EXERCISE DATA →
(* ===== verification/BitmapSpec.v ===== *)
(** * BitmapSpec: what the block and inode allocators promise *)

From S2P Require Import Prelude Bytes Spinlock Kernel Disk Buf BufSpec Bitmap.

Section Spec.
Context {D : Type} `{!BlockDev D, !BlockDevLaws D, !DiskDriver D, !DiskDriverOk D}.
Implicit Types (s : kstate D) (H : list hbuf).

(** C3: [bitmap_search_and_set], which skips the bytes that are 0xFF, implements
    the search of the first clear bit: it returns its number and the bitmap on
    the disk has exactly this bit more; when no bit is clear it returns 0 and the
    disk is unchanged.  The buffers, the other kernel state and the interrupt
    depth are as before. *)
Theorem bitmap_first_clear s H x :
  can_read s H x -> first_clear (block (k_dev s) x) <> Some 0 ->
  exists s', bitmap_search_and_set x s = Ret (default 0 (first_clear (block (k_dev s) x))) s' /\
    becomes s (match first_clear (block (k_dev s) x) with
               | Some n => put_block (k_dev s) x (set_bit (block (k_dev s) x) n)
               | None => k_dev s
               end) (cpu_touch (k_cpu s)) H s' /\
    (forall n, first_clear (block (k_dev s) x) = Some n ->
       0 < n < NBITS /\ forall m, 0 <= m < NBITS ->
         bit (block (k_dev s') x) m = (m =? n) || bit (block (k_dev s) x) m).
Proof.
  intros Hr Hz. destruct (first_clear _) as [n|] eqn:Hf.
  - destruct (bitmap_search_some s H x n Hr Hf) as (s' & Hs & Hb); [congruence|].
    exists s'. split_and!; [done..|]. intros m [= <-]. apply first_clear_some in Hf as (Hn & _ & _).
    assert (n <> 0) by congruence. split; [lia|]. intros m Hm. rewrite (be_dev _ _ _ _ _ Hb).
    destruct (good_set_bit (block (k_dev s) x) n (good_block _ _) Hn) as [? ?].
    rewrite block_put_eq by done. apply bit_set_bit; [apply good_block | done..].
  - destruct (bitmap_search_none s H x Hr Hf) as (s' & Hs & Hb). by exists s'.
Qed.

(** allocating a data block and freeing it again: the block is
    [data_start + n] for the first clear bit [n], and [bitmap_free_block] gives
    back exactly the disk's bitmap. *)
Theorem bitmap_alloc_free s H n :
  can_read s H (data_bitmap_start (k_sb s)) ->
  first_clear (block (k_dev s) (data_bitmap_start (k_sb s))) = Some n -> n <> 0 ->
  0 <= data_start (k_sb s) -> data_start (k_sb s) + NBITS <= 2 ^ 32 ->
  exists s1 s2, bitmap_alloc_block s = Ret (data_start (k_sb s) + n) s1 /\
    bitmap_free_block (data_start (k_sb s) + n) s1 = Ret tt s2 /\ frame s s2 /\
    block (k_dev s2) (data_bitmap_start (k_sb s)) = block (k_dev s) (data_bitmap_start (k_sb s)).
Proof.
  intros Hr Hf Hn H0 Hlt. destruct (alloc_block_some s H n Hr Hf Hn) as (s1 & Hs1 & Hb1).
  apply first_clear_some in Hf as (Hn' & Hclear & _).
  pose proof (k_sb_frame _ _ (be_frame _ _ _ _ _ Hb1)) as Hsb.
  destruct (free_block_ok s1 H n) as (s2 & Hs2 & Hb2); rewrite ?Hsb; [by eapply can_read_becomes | lia..|].
  rewrite Hsb in Hs2, Hb2. rewrite u32_small in Hs1 by lia.
  exists s1, s2. split_and!; [done..| |].
  { transitivity s1; [apply Hb1 | apply Hb2]. }
  rewrite (be_dev _ _ _ _ _ Hb2), (be_dev _ _ _ _ _ Hb1).
  set (l := block (k_dev s) _) in *. assert (good_data l) as Hl by apply good_block.
  destruct (good_set_bit l n Hl Hn') as [? ?]. rewrite (block_put_eq _ _ (set_bit l n)) by done.
  rewrite clear_set_bit by done. destruct Hl. by rewrite block_put_eq.
Qed.

(** bit 0 is "reserved" only when it is set on the disk: [bitmap_unset]
    never clears it, and if it is clear then the search takes it, releases the
    buffer and goes on with the released buffer until it panics. *)
Theorem bitmap_reserved_bit s H x :
  can_read s H x ->
  bitmap_unset x 0 s = Ret tt s /\
  (bit (block (k_dev s) x) 0 = false ->
   exists msg s', bitmap_search_and_set x s = Panic msg s' /\
     (msg = "buf_write: buffer not locked" \/ msg = "buf_release: buffer not locked")).
Proof.
  intros Hr. split; [done|]. intros Hb. apply (bitmap_search_zero _ H _ Hr).
  unfold first_clear. rewrite seqZ_cons by done. cbn [List.find]. by rewrite Hb.
Qed.

(** an inode number is a bit of the inode bitmap: [bitmap_alloc_inode] gives
    the first clear bit, 0 when there is none, so that its result is a number
    below 8192 and 0 means failure. *)
Theorem bitmap_alloc_inode_first s H :
  can_read s H (inode_bitmap_start (k_sb s)) ->
  first_clear (block (k_dev s) (inode_bitmap_start (k_sb s))) <> Some 0 ->
  exists n s', bitmap_alloc_inode s = Ret n s' /\ 0 <= n < NBITS /\ cache s' H /\ frame s s' /\
    if n =? 0 then k_dev s' = k_dev s
    else bit (block (k_dev s) (inode_bitmap_start (k_sb s))) n = false
      /\ bit (block (k_dev s') (inode_bitmap_start (k_sb s))) n = true.
Proof.
  intros Hr Hz. destruct (first_clear _) as [n|] eqn:Hf.
  - assert (n <> 0) as Hn by congruence. destruct (alloc_inode_some s H n Hr Hf Hn) as (s' & Hs & Hb).
    apply first_clear_some in Hf as (Hn' & Hclear & _). exists n, s'.
    split_and!; [done | lia | lia | apply Hb | apply Hb |]. rewrite (proj2 (Z.eqb_neq _ _) Hn), (be_dev _ _ _ _ _ Hb).
    split; [done|]. set (l := block _ _) in *. assert (good_data l) as Hl by apply good_block.
    destruct (good_set_bit l n Hl Hn'). rewrite block_put_eq, bit_set_bit, Z.eqb_refl by done. done.
  - destruct (alloc_inode_none s H Hr Hf) as (s' & Hs & Hb). exists 0, s'.
    split_and!; [done..| apply Hb | apply Hb | apply (be_dev _ _ _ _ _ Hb)].
Qed.
End Spec.

(** ** Witnesses: a disk whose bitmap has its first byte full and bits 8, 9 set *)

Definition demo_bitmap : list Z := 0xFF :: 3 :: replicate 1022 0.
Definition demo_sb : super_block := mk_sb 0x12345678 1024 1 2 130 131 128 8192 8323.
Definition demo_disk : memdisk := put_block (put_block empty_disk 1 demo_bitmap) 130 demo_bitmap.

Lemma demo_state : exists s : kstate memdisk,
  k_dev s = demo_disk /\ k_sb s = demo_sb /\ can_read s [] 1 /\ can_read s [] 130.
Proof.
  destruct (fresh_cache_on demo_disk demo_sb) as (s & Hd & Hsb & _ & Hc). exists s.
  unfold can_read. split_and!; first [done | apply not_elem_of_nil | unfold N_BLOCK_BUF; simpl; lia].
Qed.

Lemma demo_first : first_clear (block demo_disk 1) = Some 10 /\ first_clear (block demo_disk 130) = Some 10.
Proof. by split; vm_compute. Qed.

Lemma bitmap_first_clear_witness : exists s s' : kstate memdisk,
  bitmap_search_and_set 130 s = Ret 10 s' /\ bit (block (k_dev s') 130) 10 = true.
Proof.
  destruct demo_state as (s & Hd & _ & _ & Hr). exists s.
  destruct (bitmap_first_clear s [] 130 Hr) as (s' & Hs & _ & Hbit).
  { rewrite Hd, (proj2 demo_first). discriminate. }
  assert (first_clear (block (k_dev s) 130) = Some 10) as Hf by (rewrite Hd; apply demo_first).
  rewrite Hf in Hs. exists s'. split; [exact Hs|].
  destruct (Hbit 10 Hf) as [Hn Hm]. rewrite Hm by (unfold NBITS, BLOCK_SIZE; lia). reflexivity.
Defined.

Lemma bitmap_alloc_free_witness : exists s s1 s2 : kstate memdisk,
  bitmap_alloc_block s = Ret 141 s1 /\ bitmap_free_block 141 s1 = Ret tt s2.
Proof.
  destruct demo_state as (s & Hd & Hsb & _ & Hr).
  destruct (bitmap_alloc_free s [] 10) as (s1 & s2 & H1 & H2 & _); rewrite ?Hsb.
  - exact Hr.
  - rewrite Hd. apply demo_first.
  - lia.
  - simpl. lia.
  - vm_compute. discriminate.
  - rewrite Hsb in H1, H2. exists s, s1, s2. split; [exact H1 | exact H2].
Defined.

Lemma bitmap_reserved_bit_witness : exists (s s' : kstate memdisk) msg,
  bitmap_search_and_set 7 s = Panic msg s'.
Proof.
  destruct (fresh_cache_on empty_disk demo_sb) as (s & Hd & _ & _ & Hc). exists s.
  assert (can_read s [] 7) as Hr by (unfold can_read; split_and!; first [done | apply not_elem_of_nil | unfold N_BLOCK_BUF; simpl; lia]).
  destruct (proj2 (bitmap_reserved_bit s [] 7 Hr)) as (msg & s' & Hs & _).
  { rewrite Hd. reflexivity. }
  exists s', msg. exact Hs.
Defined.

Lemma bitmap_alloc_inode_first_witness : exists (s s' : kstate memdisk) n,
  bitmap_alloc_inode s = Ret n s' /\ 0 <= n < 8192.
Proof.
  destruct demo_state as (s & Hd & Hsb & Hr & _). exists s.
  destruct (bitmap_alloc_inode_first s []) as (n & s' & Hs & Hn & _); rewrite ?Hsb.
  - exact Hr.
  - rewrite Hd. cbn [demo_sb inode_bitmap_start]. rewrite (proj1 demo_first). discriminate.
  - exists s', n. split; [exact Hs | exact Hn].
Defined.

REQUIRED WORK →
Work out how many lines in the entries hold the string "then". Your answer should consist solely of that number.

RESPONSE BOX →
2